START Supplied data

(* ===== verification/NumberNorm.v ===== *)
(** * Normalisation rounds correctly

    The digits dropped by the loops of [doNormalize] stay in the guard, so that what it
    returns is the value it was given, correctly rounded. *)
From S2P Require Import Prelude Number NumberSpec.

(** ** Scaling *)

(** [P / Q] is [p / q] times ten to the power [e], in the units of [svalue]. *)
Definition scaled (P Q p q e : Z) : Prop :=
  exists A B, 0 <= A /\ 0 <= B /\ B - A = e - kMinExponent /\ P * (q * 10 ^ A) = Q * (p * 10 ^ B).

Lemma scaled_down P Q p q e k : 0 <= k -> scaled P Q p q e -> scaled P Q (p * 10 ^ k) q (e - k).
Proof.
  intros Hk (A & B & HA & HB & HE & H). exists (A + k), B. repeat split; [lia..|].
  rewrite Z.pow_add_r by lia. nia.
Qed.

Lemma scaled_up P Q p q e k : 0 <= k -> scaled P Q p q e -> scaled P Q p (q * 10 ^ k) (e + k).
Proof.
  intros Hk (A & B & HA & HB & HE & H). exists A, (B + k). repeat split; [lia..|].
  rewrite Z.pow_add_r by lia. nia.
Qed.

Lemma scaled_eq P Q p q e :
  kMinExponent <= e -> scaled P Q p q e -> P * q = Q * (p * 10 ^ (e - kMinExponent)).
Proof.
  intros He (A & B & HA & HB & HE & H). pose proof (pow10_pos A HA).
  replace B with (e - kMinExponent + A) in H by lia. rewrite Z.pow_add_r in H by lia.
  apply (Z.mul_cancel_r _ _ (10 ^ A)); [lia|]. lia.
Qed.

Lemma scaled_ge P Q p q e M :
  0 < q -> 0 < Q -> kMinExponent <= e -> scaled P Q p q e -> M * q <= p -> M * 10 ^ (e - kMinExponent) * Q <= P.
Proof.
  intros Hq HQ He H%scaled_eq HM; [|done]. pose proof (pow10_pos (e - kMinExponent) ltac:(lia)).
  apply (Z.mul_le_mono_pos_r _ _ q); [done|]. rewrite H. set (s := 10 ^ _) in *.
  replace (M * s * Q * q) with (Q * s * (M * q)) by ring. replace (Q * (p * s)) with (Q * s * p) by ring.
  apply Z.mul_le_mono_nonneg_l; nia.
Qed.

Lemma scaled_lt P Q p q e M :
  0 < q -> 0 < Q -> kMinExponent <= e -> scaled P Q p q e -> p < M * q -> P < M * 10 ^ (e - kMinExponent) * Q.
Proof.
  intros Hq HQ He H%scaled_eq HM; [|done]. pose proof (pow10_pos (e - kMinExponent) ltac:(lia)).
  apply (Z.mul_lt_mono_pos_r q); [done|]. rewrite H. set (s := 10 ^ _) in *.
  replace (M * s * Q * q) with (Q * s * (M * q)) by ring. replace (Q * (p * s)) with (Q * s * p) by ring.
  apply Z.mul_lt_mono_pos_l; nia.
Qed.

(** Below the least exponent. *)
Lemma scaled_tiny P Q p q e M :
  0 < q -> 0 < Q -> 0 <= M -> e < kMinExponent -> scaled P Q p q e -> p < M * 10 * q -> P < M * Q.
Proof.
  intros Hq HQ H0 He H HM. apply (scaled_up _ _ _ _ _ (kMinExponent - e)) in H; [|lia].
  replace (e + (kMinExponent - e)) with kMinExponent in H by lia.
  rewrite (pow10_ten (kMinExponent - e)) in H by lia. pose proof (pow10_pos (kMinExponent - e - 1) ltac:(lia)).
  apply (scaled_lt _ _ _ _ _ M) in H; [rewrite Z.sub_diag in H; lia|nia|done|lia|].
  set (t := 10 ^ _) in *. replace (M * (q * (10 * t))) with (M * 10 * q * t) by ring. nia.
Qed.

(** The result depends on the ratio only. *)
Lemma roundedResult_scale mode P Q P' Q' res :
  0 < Q -> 0 < Q' -> P' * Q = P * Q' -> roundedResult mode P Q res -> roundedResult mode P' Q' res.
Proof.
  intros HQ HQ' HE. assert (Z.abs P' * Q = Z.abs P * Q') as HA by nia.
  assert (forall a, a * Q <= P <-> a * Q' <= P') as Hle by (intros; nia).
  assert (forall a, P <= a * Q <-> P' <= a * Q') as Hge by (intros; nia).
  assert (forall a, a * Q <= Z.abs P <-> a * Q' <= Z.abs P') as Hale by (intros; nia).
  assert (forall a, Z.abs (P - a * Q) * Q' = Z.abs (P' - a * Q') * Q) as Hd.
  { intros a. rewrite <-(Z.abs_eq Q'), <-(Z.abs_eq Q), <-!Z.abs_mul by lia. f_equal. rewrite (Z.abs_eq Q), (Z.abs_eq Q') by lia. nia. }
  assert (forall a b, Z.abs (P - a * Q) <= Z.abs (P - b * Q) <-> Z.abs (P' - a * Q') <= Z.abs (P' - b * Q')) as Hdle.
  { intros a b. pose proof (Hd a). pose proof (Hd b). nia. }
  destruct res as [r| |]; cbn [roundedResult]; [|rewrite <-Hale; done|done].
  intros (Hn & Hc & Hu). split; [done|]. split.
  - intros H%Hale. specialize (Hc H). unfold correctlyRounded in *. destruct mode.
    + intros x Hx. destruct (Hc x Hx) as [H1 H2]. split; [by apply Hdle|]. intros H3. apply H2.
      apply Z.le_antisymm; apply Hdle; lia.
    + destruct Hc as (H1 & H2 & H3). split; [by apply Hale|]. split; [nia|]. intros x Hx Hy. apply H3; [done|]. by apply Hale.
    + destruct Hc as (H1 & H3). split; [by apply Hle|]. intros x Hx Hy. apply H3; [done|]. by apply Hle.
    + destruct Hc as (H1 & H3). split; [by apply Hge|]. intros x Hx Hy. apply H3; [done|]. by apply Hge.
  - intros H. apply Hu. nia.
Qed.

(** ** Rounding to an integer *)

Lemma even_sgn n v : Z.even (sgn n * v) = Z.even v.
Proof. destruct n; cbn [sgn]; rewrite ?Z.even_mul; done. Qed.

Lemma roundedInteger_unit mode n m num den :
  0 <= num < den -> 0 <= m ->
  roundedInteger mode (sgn n * (m * den + num)) den
    (sgn n * (if upCls (dirOf mode n) (cls num den) (Z.odd m) then m + 1 else m)).
Proof.
  intros Hn Hm. pose proof (cls_inv num den ltac:(lia)) as Hc. unfold roundedInteger. destruct mode.
  - rewrite even_sgn. set (up := upCls _ _ _).
    replace (2 * (sgn n * (m * den + num) - sgn n * (if up then m + 1 else m) * den))
      with (sgn n * (2 * (num - (if up then den else 0)))) by (destruct up; ring).
    rewrite Z.abs_mul. replace (Z.abs (sgn n)) with 1 by (destruct n; done). unfold up. cbn [dirOf]. destruct (cls num den); cbn [upCls];
      (split; [|intros He]); try lia; destruct (Z.odd m) eqn:Ho;
      rewrite ?Z.even_add, <-?Z.negb_odd, ?Ho; try lia; done.
  - assert (upCls (dirOf TowardsZero n) (cls num den) (Z.odd m) = false) as -> by (destruct n, (cls num den); done).
    rewrite !abs_sgn by nia. destruct n; cbn [sgn]; split; nia.
  - destruct n, (cls num den); cbn [dirOf upCls sgn]; nia.
  - destruct n, (cls num den); cbn [dirOf upCls sgn]; nia.
Qed.

Lemma roundedInteger_scale mode P Q P' Q' v :
  0 < Q -> 0 < Q' -> P' * Q = P * Q' -> roundedInteger mode P Q v -> roundedInteger mode P' Q' v.
Proof.
  intros HQ HQ' HE. assert (Z.abs P' * Q = Z.abs P * Q') as HA by nia.
  assert (Z.abs (2 * (P' - v * Q')) * Q = Z.abs (2 * (P - v * Q)) * Q') as HD.
  { rewrite <-(Z.abs_eq Q') at 2 by lia. rewrite <-(Z.abs_eq Q) at 1 by lia. rewrite <-!Z.abs_mul. f_equal. nia. }
  unfold roundedInteger. destruct mode; intros [H1 H2]; split; try nia. intros H. apply H2. nia.
Qed.

(** ** Dropping digits *)

Lemma gcls_empty g : guardEmpty g = true <-> gcls g = FZero.
Proof. unfold gcls. destruct (guardEmpty g); [done|]. split; [done|]. by repeat case_match. Qed.

Lemma pushCls_zero d c c' : (c = FZero <-> c' = FZero) -> pushCls d c = pushCls d c'.
Proof.
  intros H. unfold pushCls. destruct (_ <? _); [|destruct (_ =? _)]; destruct c, c'; try done; exfalso; intuition congruence.
Qed.

Lemma cls_zero num den : cls num den = FZero <-> num = 0.
Proof. unfold cls. destruct (Z.eqb_spec num 0); [done|]. split; [|done]. by case_match. Qed.

(** The mantissa is the integer part of [p / q], and the guard knows whether anything was
    dropped ([weak]), or how it compares with one half ([strong]). *)
Definition weak (n : bool) (g : Guard) (m p q : Z) : Prop :=
  wfG n g /\ m = p / q /\ (gcls g = FZero <-> p mod q = 0).

Definition strong (n : bool) (g : Guard) (m p q : Z) : Prop :=
  wfG n g /\ m = p / q /\ gcls g = cls (p mod q) q.

Lemma strong_weak n g m p q : strong n g m p q -> weak n g m p q.
Proof. intros (Hg & Hm & Hc). repeat split; [apply Hg..|done| |]; rewrite Hc; apply cls_zero. Qed.

Lemma weak_drop n g m p q :
  0 < q -> weak n g m p q -> strong n (doPush g (m mod 10)) (m / 10) p (q * 10).
Proof.
  intros Hq (Hg & Hm & Hc). pose proof (Z.mod_pos_bound m 10 ltac:(lia)). split; [by apply wfG_push|].
  split; [rewrite Hm; apply Z.div_div; lia|]. rewrite gcls_push by (done || apply Hg).
  rewrite Z.rem_mul_r by lia. rewrite <-Hm. replace (p mod q + q * (m mod 10)) with ((m mod 10) * q + p mod q) by lia.
  replace (q * 10) with (10 * q) by lia. pose proof (Z.mod_pos_bound p q Hq).
  rewrite cls_push by lia. apply pushCls_zero. by rewrite Hc, cls_zero.
Qed.

Lemma pow10_succ_r q k : 0 <= k -> q * 10 ^ k * 10 = q * 10 ^ (k + 1).
Proof. intros. rewrite Z.pow_add_r by lia. lia. Qed.

Lemma topScale_pos : 0 < topScale.
Proof. apply Z.pow_pos_nonneg; [lia|]. unfold kMaxExponent, kMinExponent. lia. Qed.

Section Norm.
Context (mode : RoundingMode) (n : bool) (P Q : Z).
Hypothesis HQ : 0 < Q.

Abbreviation result := (roundedResult mode (sgn n * P) Q).

Lemma rounded_end w g m e p q :
  0 < q -> 0 <= P -> scaled P Q p q e -> strong n g m p q ->
  kMinExponent <= e -> 922337203685477581 <= m <= kMaxRepUp -> 10 ^ 18 <= m \/ kMinExponent < e ->
  result (doRoundUp mode 2 w g (mkNumber n m e)).
Proof.
  intros Hq HP Hs (Hg & Hm & Hc) He Hr Hlow. pose proof (Z.mod_pos_bound p q Hq).
  assert (m * q + p mod q = p) as Ep by (pose proof (Z.div_mod p q); lia).
  pose proof (core_result mode n w g (p mod q) q Hg H Hc e m He Hr Hlow) as HR. rewrite Ep in HR.
  eapply roundedResult_scale; [| |  |exact HR]; [done|done|]. apply scaled_eq in Hs; [|done].
  destruct n; cbn [sgn]; nia.
Qed.

Lemma rounded_zero : 0 <= P < 10 ^ 18 * Q -> result (Ok kZero).
Proof. intros HP. unfold roundedResult. rewrite abs_sgn by lia. split; [reflexivity|]. split; [lia|done]. Qed.

Lemma rounded_overflow p q e :
  0 < q -> scaled P Q p q e -> kMaxExponent <= e -> kMaxRepUp * q <= p -> result (Overflow).
Proof.
  intros Hq Hs He Hp. unfold roundedResult. pose proof topScale_pos.
  pose proof (scaled_ge P Q p q e kMaxRepUp Hq HQ ltac:(unfold kMinExponent, kMaxExponent in *; lia) Hs Hp) as H1.
  assert (kMaxRepUp * topScale * Q <= kMaxRepUp * 10 ^ (e - kMinExponent) * Q) as H2.
  { apply Z.mul_le_mono_nonneg_r; [lia|]. apply Z.mul_le_mono_nonneg_l; [rewrite kMaxRepUp_eq; lia|].
    unfold topScale. apply Z.pow_le_mono_r; lia. }
  rewrite abs_sgn; [lia|]. rewrite kMaxRepUp_eq in *. nia.
Qed.

Lemma shrinkLoop_S f w g m e :
  shrinkLoop (S f) w g m e =
    if maxMantissa g <? m then
      if kMaxExponent <=? e then Overflow
      else let '(g, m, e) := doDropDigit w g m e in shrinkLoop f w g m e
    else Ok (g, m, e).
Proof. reflexivity. Qed.

Lemma growLoop_S f w minM m e :
  growLoop (S f) w minM m e =
    if (m <? minM) && (kMinExponent <? e) then growLoop f w minM (wrapW w (m * 10)) (e - 1) else Ok (m, e).
Proof. reflexivity. Qed.

(** The shrinking loop keeps the integer part and knows what it dropped. *)
Lemma shrinkLoop_spec w f : forall g m e p q,
  0 < q -> 0 <= m -> weak n g m p q -> fits w m -> m < 10 ^ (19 + Z.of_nat f) -> scaled P Q p q e ->
  match shrinkLoop (S f) w g m e with
  | Ok (g', m', e') =>
    exists q', 0 < q' /\ scaled P Q p q' e' /\ m' < 10 ^ 19 /\ fits w m' /\
      (m < 10 ^ 19 -> g' = g /\ m' = m /\ e' = e /\ q' = q) /\ (10 ^ 19 <= m -> strong n g' m' p q' /\ 10 ^ 18 <= m')
  | Overflow => result Overflow
  | OutOfFuel => False
  end.
Proof.
  induction f as [|f IH]; intros g m e p q Hq H0 Hw Hfit Hm Hs; pose proof Hw as ((_ & _ & _ & Hmax & _) & Hm' & _);
    rewrite shrinkLoop_S, Hmax; destruct (Z.ltb_spec (10 ^ 19 - 1) m) as [Hgt|Hle].
  2,4: exists q; split_and!; try done; try lia; intros; exfalso; lia.
  - rewrite Z.add_0_r in Hm. lia.
  - destruct (Z.leb_spec kMaxExponent e).
    { eapply rounded_overflow; [exact Hq|exact Hs|done|]. rewrite kMaxRepUp_eq. pose proof (Z.mul_div_le p q Hq). nia. }
    rewrite doDropDigit_spec by done. pose proof (weak_drop _ _ _ _ _ Hq Hw) as Hw'.
    assert (m / 10 < 10 ^ (19 + Z.of_nat f)) as Hlt.
    { apply Z.div_lt_upper_bound; [lia|]. rewrite <-Z.pow_succ_r by lia. by replace (Z.succ _) with (19 + Z.of_nat (S f)) by lia. }
    assert (10 ^ 18 <= m / 10) by (apply Z.div_le_lower_bound; lia).
    pose proof (IH _ (m / 10) (e + 1) p (q * 10) ltac:(lia) ltac:(lia) (strong_weak _ _ _ _ _ Hw') (fits_div _ _ Hfit) Hlt
      (scaled_up _ _ _ _ _ 1 ltac:(lia) Hs)) as HI.
    set (r := shrinkLoop _ _ _ _ _) in *. clearbody r. destruct r as [[[g' m''] e']| |]; [|done|done].
    destruct HI as (q' & ? & ? & ? & ? & Hle & Hge). exists q'. split_and!; try done; try lia. intros _. split.
    + destruct (Z.lt_ge_cases (m / 10) (10 ^ 19)) as [Hc|Hc]; [destruct (Hle Hc) as (-> & -> & _ & ->); exact Hw'|by apply Hge].
    + destruct (Z.lt_ge_cases (m / 10) (10 ^ 19)) as [Hc|Hc]; [destruct (Hle Hc) as (_ & -> & _); done|by apply Hge].
Qed.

END Supplied data

* [Task goal]:
Give back the records above exactly, limited to the lines between the one holding "2,4: exists q;" and the one holding "assert (10 ^", inclusive.

* [Result below]:
  2,4: exists q; split_and!; try done; try lia; intros; exfalso; lia.
  - rewrite Z.add_0_r in Hm. lia.
  - destruct (Z.leb_spec kMaxExponent e).
    { eapply rounded_overflow; [exact Hq|exact Hs|done|]. rewrite kMaxRepUp_eq. pose proof (Z.mul_div_le p q Hq). nia. }
    rewrite doDropDigit_spec by done. pose proof (weak_drop _ _ _ _ _ Hq Hw) as Hw'.
    assert (m / 10 < 10 ^ (19 + Z.of_nat f)) as Hlt.
    { apply Z.div_lt_upper_bound; [lia|]. rewrite <-Z.pow_succ_r by lia. by replace (Z.succ _) with (19 + Z.of_nat (S f)) by lia. }
    assert (10 ^ 18 <= m / 10) by (apply Z.div_le_lower_bound; lia).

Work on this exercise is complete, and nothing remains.